#### Dataset records
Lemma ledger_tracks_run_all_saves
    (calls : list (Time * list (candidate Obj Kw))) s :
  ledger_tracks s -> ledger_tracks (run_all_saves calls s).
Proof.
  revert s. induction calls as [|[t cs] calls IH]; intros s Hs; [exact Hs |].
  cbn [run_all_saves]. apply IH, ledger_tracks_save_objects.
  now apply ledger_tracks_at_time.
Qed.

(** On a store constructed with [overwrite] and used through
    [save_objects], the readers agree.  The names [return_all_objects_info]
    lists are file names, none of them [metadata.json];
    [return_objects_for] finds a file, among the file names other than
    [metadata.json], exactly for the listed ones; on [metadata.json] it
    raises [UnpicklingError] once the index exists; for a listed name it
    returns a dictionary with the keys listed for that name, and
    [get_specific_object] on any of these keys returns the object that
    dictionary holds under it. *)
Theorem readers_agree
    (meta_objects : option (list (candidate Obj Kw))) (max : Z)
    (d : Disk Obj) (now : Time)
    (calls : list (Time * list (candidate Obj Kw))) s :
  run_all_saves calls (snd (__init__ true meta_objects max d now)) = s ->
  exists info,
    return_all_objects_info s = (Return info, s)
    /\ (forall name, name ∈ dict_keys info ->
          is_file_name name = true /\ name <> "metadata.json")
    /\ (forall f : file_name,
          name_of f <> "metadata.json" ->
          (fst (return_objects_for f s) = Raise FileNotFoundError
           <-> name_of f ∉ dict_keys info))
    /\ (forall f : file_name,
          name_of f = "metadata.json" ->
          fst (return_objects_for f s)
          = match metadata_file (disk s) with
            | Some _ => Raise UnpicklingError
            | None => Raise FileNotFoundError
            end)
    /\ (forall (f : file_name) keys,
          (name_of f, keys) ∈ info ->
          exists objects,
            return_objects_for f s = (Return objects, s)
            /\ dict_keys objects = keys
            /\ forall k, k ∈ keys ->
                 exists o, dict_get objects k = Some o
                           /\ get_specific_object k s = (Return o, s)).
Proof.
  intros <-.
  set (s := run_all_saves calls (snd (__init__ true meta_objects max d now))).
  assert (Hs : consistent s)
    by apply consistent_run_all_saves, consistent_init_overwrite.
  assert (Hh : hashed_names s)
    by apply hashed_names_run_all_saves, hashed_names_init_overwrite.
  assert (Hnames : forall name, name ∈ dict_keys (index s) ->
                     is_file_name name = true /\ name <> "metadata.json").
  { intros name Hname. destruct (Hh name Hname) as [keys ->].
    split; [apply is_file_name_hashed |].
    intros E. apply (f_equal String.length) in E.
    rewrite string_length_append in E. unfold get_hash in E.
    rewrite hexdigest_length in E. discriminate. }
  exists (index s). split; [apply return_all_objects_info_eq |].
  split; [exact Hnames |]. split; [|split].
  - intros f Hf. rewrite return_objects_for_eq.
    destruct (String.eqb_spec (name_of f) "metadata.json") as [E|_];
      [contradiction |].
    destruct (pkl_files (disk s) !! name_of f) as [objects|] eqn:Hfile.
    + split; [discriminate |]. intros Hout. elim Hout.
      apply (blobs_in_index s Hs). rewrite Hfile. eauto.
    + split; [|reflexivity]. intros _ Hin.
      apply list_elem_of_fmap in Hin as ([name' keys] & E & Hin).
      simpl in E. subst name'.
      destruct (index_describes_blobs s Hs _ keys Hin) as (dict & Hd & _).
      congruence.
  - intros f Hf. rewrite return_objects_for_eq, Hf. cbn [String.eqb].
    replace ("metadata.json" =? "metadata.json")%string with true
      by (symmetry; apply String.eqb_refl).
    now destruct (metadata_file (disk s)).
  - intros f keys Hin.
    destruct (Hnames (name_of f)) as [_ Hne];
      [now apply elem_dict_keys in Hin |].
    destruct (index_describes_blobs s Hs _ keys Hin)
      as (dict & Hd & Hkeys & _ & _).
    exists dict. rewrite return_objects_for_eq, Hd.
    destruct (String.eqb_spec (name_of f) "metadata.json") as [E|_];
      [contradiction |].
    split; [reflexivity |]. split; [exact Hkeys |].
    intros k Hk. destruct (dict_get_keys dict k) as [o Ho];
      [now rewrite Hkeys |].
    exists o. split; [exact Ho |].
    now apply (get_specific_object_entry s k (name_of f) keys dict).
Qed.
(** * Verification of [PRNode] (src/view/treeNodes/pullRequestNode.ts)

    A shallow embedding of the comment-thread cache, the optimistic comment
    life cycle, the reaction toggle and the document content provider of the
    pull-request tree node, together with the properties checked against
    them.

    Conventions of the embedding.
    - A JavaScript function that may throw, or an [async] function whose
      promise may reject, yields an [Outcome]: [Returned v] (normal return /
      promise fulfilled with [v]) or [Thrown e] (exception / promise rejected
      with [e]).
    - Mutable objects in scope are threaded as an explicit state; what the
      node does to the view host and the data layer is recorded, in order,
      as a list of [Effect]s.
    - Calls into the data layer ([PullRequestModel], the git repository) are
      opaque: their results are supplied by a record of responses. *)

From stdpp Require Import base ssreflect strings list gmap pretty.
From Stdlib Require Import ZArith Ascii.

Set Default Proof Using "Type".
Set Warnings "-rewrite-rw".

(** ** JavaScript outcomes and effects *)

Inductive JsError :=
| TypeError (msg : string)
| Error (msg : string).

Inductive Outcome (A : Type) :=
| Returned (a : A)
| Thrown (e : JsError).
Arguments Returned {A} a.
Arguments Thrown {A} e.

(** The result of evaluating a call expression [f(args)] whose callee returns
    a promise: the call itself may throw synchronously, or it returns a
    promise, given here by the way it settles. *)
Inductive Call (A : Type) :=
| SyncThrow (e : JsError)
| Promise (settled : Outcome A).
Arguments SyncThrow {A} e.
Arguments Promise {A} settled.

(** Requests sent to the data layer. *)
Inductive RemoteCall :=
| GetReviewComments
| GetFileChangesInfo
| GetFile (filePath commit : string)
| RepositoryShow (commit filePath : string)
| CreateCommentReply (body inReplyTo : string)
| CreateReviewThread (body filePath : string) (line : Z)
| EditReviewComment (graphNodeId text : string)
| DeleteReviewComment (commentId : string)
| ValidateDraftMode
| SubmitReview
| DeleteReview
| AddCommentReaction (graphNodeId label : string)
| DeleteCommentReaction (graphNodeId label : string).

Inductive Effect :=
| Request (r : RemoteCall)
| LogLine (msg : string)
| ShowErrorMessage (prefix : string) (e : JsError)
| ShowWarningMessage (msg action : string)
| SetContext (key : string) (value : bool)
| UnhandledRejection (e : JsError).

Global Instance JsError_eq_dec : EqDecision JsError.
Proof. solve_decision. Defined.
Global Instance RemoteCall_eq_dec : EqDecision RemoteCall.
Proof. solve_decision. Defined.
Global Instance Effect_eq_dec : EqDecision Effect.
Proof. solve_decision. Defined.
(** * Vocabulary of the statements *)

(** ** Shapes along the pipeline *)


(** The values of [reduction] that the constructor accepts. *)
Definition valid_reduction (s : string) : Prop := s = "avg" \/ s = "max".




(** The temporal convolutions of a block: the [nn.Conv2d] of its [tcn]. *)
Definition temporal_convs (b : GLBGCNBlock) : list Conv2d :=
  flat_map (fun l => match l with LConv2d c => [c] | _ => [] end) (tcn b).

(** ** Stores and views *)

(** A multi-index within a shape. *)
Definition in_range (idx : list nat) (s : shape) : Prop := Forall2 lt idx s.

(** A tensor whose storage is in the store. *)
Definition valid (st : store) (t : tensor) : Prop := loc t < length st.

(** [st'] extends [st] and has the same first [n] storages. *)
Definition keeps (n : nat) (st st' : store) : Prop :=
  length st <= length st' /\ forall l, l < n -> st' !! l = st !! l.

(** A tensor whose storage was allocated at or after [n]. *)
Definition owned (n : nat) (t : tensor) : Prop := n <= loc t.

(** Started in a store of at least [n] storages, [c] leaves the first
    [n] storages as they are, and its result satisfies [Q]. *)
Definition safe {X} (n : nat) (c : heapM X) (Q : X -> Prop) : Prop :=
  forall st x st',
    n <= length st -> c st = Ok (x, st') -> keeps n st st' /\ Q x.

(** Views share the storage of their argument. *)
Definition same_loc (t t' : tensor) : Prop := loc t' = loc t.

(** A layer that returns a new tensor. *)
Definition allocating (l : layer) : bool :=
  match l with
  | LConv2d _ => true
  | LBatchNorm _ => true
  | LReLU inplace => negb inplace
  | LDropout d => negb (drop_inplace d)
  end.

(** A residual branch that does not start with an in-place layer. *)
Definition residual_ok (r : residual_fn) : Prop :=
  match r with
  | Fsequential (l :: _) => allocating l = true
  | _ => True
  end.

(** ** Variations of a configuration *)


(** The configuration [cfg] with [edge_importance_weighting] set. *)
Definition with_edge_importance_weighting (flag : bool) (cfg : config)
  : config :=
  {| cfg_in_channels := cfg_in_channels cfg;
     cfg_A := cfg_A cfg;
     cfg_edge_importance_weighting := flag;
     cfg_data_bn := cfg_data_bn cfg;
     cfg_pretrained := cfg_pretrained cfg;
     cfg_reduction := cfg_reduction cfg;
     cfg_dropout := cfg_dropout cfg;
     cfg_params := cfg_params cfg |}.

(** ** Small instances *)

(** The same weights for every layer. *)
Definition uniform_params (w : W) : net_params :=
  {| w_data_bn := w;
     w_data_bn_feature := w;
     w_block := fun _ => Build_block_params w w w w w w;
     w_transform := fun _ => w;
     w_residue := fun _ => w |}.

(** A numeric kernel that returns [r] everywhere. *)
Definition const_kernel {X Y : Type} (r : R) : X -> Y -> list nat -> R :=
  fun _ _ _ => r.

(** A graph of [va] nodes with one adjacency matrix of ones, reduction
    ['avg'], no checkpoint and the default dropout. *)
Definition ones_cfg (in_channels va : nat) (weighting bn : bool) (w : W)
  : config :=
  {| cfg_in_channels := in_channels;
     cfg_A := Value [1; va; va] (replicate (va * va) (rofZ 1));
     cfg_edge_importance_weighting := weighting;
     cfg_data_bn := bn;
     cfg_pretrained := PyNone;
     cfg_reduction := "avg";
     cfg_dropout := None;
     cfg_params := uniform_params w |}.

--

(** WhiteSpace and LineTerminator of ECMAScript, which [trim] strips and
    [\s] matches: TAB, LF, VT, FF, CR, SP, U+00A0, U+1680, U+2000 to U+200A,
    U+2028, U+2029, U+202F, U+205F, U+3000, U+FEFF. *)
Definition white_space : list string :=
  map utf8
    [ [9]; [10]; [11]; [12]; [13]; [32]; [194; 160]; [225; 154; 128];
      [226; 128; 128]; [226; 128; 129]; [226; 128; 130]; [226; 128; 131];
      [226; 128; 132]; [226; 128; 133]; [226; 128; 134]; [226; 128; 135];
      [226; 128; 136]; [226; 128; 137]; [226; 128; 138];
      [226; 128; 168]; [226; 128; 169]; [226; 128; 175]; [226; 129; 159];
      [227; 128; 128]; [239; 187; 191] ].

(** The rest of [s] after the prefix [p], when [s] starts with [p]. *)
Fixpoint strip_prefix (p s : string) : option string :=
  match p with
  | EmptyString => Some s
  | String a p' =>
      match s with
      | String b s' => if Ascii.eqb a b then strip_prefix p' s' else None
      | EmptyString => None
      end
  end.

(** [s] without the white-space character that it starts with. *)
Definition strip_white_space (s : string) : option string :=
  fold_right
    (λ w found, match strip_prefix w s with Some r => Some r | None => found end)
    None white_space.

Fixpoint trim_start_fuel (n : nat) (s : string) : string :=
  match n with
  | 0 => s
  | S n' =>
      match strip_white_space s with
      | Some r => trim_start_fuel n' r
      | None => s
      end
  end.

--

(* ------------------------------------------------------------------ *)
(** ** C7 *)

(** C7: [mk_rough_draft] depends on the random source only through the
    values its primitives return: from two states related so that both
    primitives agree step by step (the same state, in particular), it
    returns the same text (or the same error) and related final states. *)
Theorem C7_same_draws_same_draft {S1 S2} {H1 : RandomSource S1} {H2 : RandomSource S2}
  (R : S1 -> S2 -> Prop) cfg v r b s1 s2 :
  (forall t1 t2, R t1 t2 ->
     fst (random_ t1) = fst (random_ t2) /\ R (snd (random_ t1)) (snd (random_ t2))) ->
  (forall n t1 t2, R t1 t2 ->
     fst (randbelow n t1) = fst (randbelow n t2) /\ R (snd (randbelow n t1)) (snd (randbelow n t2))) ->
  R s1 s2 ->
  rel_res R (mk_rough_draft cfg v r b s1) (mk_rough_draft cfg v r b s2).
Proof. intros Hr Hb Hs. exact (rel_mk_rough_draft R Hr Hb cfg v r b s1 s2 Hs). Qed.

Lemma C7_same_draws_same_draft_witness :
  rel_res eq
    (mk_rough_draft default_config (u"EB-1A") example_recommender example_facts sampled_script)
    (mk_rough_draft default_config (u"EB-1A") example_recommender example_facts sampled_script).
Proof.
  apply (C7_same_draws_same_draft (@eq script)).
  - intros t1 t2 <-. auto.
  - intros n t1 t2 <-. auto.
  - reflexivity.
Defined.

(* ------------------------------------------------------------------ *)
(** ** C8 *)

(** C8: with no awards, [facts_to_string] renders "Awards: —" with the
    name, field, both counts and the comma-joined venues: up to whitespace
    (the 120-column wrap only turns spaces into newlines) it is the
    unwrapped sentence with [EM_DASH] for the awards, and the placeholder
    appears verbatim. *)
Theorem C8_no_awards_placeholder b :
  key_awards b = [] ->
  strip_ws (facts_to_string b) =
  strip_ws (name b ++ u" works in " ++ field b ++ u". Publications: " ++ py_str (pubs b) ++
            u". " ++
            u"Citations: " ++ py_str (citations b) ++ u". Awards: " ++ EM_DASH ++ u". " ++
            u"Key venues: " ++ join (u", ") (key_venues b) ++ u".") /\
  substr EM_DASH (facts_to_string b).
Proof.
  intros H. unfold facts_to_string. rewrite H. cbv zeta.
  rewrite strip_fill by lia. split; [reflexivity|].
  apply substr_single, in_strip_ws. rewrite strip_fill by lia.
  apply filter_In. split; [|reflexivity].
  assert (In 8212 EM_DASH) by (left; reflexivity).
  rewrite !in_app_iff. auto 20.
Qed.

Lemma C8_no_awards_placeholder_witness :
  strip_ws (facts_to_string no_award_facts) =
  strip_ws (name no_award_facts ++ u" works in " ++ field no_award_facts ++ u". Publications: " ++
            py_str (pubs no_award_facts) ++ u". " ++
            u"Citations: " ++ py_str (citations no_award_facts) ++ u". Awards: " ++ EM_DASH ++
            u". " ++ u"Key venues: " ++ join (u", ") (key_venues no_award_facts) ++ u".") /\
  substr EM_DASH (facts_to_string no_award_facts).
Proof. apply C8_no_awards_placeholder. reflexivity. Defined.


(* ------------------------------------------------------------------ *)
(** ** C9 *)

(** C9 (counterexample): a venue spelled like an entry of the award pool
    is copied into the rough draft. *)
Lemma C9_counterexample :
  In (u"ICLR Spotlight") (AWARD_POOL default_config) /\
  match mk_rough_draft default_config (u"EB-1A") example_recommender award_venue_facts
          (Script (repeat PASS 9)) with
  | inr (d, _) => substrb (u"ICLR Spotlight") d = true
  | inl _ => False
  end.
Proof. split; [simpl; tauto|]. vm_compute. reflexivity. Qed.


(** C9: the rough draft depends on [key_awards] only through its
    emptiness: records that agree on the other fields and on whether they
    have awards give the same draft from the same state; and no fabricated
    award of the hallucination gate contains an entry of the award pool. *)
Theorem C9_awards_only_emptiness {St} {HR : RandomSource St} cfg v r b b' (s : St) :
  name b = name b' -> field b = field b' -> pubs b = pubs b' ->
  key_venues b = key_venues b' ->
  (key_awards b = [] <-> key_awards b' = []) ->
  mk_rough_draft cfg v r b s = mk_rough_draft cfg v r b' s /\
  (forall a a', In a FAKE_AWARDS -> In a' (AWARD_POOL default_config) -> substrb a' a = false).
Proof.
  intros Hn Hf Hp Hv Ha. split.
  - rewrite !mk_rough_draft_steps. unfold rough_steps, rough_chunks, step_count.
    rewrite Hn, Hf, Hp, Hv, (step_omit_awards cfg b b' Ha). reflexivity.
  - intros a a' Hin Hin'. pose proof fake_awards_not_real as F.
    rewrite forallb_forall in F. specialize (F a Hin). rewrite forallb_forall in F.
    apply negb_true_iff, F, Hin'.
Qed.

#### EXERCISE INSTRUCTIONS
Scan the records above and report every line with the string "pubs".

#### RESPONSE TO THIS EXERCISE
  strip_ws (name b ++ u" works in " ++ field b ++ u". Publications: " ++ py_str (pubs b) ++
            py_str (pubs no_award_facts) ++ u". " ++
  name b = name b' -> field b = field b' -> pubs b = pubs b' ->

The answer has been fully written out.